<<<<
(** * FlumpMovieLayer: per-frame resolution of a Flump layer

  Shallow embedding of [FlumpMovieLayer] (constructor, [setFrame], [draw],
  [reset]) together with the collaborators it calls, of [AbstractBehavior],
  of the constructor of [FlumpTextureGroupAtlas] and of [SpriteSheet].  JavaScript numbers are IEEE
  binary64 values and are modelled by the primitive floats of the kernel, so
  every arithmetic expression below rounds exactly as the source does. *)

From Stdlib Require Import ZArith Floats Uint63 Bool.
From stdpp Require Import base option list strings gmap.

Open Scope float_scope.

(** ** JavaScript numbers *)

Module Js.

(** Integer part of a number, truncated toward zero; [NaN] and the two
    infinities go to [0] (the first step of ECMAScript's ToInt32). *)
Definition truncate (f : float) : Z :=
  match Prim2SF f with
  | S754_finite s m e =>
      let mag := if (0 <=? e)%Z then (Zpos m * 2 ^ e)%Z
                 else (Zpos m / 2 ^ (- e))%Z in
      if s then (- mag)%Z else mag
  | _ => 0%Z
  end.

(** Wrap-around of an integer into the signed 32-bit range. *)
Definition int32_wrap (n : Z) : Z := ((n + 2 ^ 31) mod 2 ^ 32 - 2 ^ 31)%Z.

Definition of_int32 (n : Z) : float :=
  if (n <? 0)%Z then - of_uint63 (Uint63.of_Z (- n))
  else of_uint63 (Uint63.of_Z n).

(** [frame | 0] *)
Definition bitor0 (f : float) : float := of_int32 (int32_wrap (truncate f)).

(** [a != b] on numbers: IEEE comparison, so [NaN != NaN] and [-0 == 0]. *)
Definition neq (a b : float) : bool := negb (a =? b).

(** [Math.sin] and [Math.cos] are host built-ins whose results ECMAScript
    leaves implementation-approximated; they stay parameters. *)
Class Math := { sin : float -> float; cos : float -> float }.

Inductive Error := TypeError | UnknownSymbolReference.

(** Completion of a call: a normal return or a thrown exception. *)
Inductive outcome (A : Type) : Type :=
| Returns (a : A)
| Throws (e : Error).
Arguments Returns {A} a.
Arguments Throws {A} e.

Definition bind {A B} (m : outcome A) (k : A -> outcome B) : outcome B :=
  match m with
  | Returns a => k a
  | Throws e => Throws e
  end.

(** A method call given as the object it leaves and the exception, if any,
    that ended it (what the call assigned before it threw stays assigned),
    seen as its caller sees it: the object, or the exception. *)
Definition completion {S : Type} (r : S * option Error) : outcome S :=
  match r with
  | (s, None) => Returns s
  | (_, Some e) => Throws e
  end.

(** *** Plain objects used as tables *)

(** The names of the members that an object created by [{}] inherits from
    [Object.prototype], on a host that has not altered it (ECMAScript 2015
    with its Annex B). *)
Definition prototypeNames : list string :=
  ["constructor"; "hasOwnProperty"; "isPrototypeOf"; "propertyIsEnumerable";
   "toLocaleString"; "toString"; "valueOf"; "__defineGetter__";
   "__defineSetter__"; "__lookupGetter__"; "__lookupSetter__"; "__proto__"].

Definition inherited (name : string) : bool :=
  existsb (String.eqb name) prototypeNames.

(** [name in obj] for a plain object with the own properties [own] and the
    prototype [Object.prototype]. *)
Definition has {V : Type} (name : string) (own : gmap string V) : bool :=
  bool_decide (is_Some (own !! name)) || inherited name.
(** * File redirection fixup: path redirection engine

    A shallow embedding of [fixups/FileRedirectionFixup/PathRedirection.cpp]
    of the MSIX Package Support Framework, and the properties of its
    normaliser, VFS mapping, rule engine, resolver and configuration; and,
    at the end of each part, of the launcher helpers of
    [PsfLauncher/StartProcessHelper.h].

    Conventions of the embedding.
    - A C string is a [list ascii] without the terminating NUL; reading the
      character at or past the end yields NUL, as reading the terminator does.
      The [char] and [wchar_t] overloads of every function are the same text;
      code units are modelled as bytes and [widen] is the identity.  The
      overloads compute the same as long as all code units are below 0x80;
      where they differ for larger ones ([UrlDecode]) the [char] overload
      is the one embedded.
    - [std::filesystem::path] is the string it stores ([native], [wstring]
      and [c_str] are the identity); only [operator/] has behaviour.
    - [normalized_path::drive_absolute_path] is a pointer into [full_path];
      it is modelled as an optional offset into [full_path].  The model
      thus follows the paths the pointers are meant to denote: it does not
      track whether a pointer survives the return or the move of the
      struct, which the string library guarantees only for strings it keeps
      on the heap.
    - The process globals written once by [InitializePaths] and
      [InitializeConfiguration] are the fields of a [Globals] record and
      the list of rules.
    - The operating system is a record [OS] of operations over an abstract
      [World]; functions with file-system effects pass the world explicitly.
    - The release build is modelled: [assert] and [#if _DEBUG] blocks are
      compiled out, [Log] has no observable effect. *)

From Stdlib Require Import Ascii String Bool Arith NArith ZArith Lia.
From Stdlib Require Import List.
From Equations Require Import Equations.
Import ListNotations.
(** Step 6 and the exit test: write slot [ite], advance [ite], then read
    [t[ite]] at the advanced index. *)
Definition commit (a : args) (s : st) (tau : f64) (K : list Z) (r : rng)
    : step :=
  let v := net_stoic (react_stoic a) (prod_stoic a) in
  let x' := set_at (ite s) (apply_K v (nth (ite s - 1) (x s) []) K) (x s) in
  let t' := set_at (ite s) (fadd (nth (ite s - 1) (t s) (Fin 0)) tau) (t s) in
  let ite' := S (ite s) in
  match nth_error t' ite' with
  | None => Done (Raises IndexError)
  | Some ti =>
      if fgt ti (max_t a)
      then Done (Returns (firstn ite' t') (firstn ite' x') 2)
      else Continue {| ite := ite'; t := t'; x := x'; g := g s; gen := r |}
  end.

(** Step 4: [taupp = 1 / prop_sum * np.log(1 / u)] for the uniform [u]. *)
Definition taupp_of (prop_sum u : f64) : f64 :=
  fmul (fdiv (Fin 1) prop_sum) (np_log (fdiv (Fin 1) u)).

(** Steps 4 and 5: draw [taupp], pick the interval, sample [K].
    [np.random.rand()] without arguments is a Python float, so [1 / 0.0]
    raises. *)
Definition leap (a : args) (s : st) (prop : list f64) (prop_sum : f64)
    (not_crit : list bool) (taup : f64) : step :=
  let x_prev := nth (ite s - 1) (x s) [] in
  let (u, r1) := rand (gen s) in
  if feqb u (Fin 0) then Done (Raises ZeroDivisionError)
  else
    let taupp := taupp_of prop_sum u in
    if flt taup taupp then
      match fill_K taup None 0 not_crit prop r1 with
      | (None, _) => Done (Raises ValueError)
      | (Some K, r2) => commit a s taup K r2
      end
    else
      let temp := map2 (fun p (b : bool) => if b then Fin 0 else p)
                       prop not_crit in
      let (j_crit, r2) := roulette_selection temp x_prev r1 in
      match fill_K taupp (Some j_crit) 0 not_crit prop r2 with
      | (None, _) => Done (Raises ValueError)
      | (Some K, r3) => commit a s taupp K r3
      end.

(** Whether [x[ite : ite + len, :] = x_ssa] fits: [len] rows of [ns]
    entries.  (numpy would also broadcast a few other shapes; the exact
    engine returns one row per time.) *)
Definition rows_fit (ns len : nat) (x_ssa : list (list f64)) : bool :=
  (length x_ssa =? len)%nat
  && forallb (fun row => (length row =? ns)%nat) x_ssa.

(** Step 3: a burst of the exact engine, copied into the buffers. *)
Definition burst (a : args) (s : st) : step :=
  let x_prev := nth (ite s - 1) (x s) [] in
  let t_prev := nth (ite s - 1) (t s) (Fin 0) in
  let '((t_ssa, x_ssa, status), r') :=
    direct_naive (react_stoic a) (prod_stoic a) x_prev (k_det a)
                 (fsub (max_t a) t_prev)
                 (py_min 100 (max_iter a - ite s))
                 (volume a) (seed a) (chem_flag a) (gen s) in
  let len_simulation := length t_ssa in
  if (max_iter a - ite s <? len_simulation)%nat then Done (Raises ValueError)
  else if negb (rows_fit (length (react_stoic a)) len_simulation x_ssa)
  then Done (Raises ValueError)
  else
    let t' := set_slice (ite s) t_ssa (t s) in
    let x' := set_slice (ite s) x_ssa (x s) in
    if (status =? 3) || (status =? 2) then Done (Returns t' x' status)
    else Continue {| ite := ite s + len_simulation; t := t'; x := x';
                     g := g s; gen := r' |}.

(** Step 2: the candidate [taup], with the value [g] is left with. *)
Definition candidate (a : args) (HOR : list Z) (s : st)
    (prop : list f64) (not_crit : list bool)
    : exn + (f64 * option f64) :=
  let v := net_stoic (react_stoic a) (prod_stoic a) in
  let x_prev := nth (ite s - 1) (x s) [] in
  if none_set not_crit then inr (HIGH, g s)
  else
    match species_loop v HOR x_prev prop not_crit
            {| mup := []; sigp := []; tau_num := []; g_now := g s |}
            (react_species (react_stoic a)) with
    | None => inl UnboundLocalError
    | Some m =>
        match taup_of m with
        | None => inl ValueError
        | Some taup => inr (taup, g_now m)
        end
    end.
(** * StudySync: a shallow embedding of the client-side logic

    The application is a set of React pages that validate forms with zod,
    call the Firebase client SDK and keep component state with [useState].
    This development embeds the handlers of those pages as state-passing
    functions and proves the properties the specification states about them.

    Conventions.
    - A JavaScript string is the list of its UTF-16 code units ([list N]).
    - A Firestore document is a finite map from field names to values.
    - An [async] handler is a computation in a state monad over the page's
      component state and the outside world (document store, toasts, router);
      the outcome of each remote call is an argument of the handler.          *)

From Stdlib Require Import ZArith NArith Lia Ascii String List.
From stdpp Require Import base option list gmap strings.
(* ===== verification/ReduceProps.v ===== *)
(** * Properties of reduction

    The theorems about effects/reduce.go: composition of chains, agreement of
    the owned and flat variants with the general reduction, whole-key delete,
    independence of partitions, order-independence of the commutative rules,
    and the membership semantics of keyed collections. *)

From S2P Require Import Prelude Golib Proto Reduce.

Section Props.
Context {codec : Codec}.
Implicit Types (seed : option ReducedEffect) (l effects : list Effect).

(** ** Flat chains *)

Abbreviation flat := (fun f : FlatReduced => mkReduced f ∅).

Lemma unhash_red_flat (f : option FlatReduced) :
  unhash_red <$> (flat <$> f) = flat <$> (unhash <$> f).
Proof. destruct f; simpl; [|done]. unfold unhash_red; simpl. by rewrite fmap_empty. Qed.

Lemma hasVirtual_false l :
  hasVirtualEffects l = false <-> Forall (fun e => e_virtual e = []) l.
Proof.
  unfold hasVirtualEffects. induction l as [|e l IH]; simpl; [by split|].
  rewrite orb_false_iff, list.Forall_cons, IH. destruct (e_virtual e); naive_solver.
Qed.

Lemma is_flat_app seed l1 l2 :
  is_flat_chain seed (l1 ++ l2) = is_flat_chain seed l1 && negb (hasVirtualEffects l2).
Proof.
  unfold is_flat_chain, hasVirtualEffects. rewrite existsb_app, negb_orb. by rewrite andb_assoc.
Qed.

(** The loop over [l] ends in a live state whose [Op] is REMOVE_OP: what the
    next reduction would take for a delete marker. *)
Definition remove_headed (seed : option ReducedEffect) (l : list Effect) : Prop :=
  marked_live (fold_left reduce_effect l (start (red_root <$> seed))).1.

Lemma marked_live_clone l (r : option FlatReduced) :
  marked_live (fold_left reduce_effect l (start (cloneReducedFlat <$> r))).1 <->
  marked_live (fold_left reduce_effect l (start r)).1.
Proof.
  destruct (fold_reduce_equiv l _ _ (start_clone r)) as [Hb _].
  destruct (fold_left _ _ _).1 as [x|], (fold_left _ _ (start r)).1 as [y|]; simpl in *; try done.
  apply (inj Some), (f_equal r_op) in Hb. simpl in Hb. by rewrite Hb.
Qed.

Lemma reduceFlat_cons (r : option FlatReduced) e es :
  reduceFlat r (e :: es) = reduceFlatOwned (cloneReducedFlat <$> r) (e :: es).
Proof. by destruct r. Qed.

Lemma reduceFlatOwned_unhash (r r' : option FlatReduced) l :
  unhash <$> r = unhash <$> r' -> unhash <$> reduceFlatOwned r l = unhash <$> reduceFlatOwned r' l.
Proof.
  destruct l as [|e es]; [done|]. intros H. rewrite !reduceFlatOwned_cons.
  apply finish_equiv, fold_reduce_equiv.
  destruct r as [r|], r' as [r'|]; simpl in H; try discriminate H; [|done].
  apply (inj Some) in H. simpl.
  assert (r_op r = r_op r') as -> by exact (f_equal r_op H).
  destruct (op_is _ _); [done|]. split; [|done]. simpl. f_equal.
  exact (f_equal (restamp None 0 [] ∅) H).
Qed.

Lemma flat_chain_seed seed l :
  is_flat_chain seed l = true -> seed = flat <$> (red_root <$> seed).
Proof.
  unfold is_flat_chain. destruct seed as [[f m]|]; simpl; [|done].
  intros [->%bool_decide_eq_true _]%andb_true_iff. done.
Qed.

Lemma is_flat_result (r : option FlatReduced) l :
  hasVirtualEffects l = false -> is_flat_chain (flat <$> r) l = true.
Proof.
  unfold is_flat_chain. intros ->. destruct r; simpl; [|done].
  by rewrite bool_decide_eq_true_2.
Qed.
>>>>
Which lines above hold the string "args"? Show each of them.

Response>
Definition commit (a : args) (s : st) (tau : f64) (K : list Z) (r : rng)
Definition leap (a : args) (s : st) (prop : list f64) (prop_sum : f64)
Definition burst (a : args) (s : st) : step :=
Definition candidate (a : args) (HOR : list Z) (s : st)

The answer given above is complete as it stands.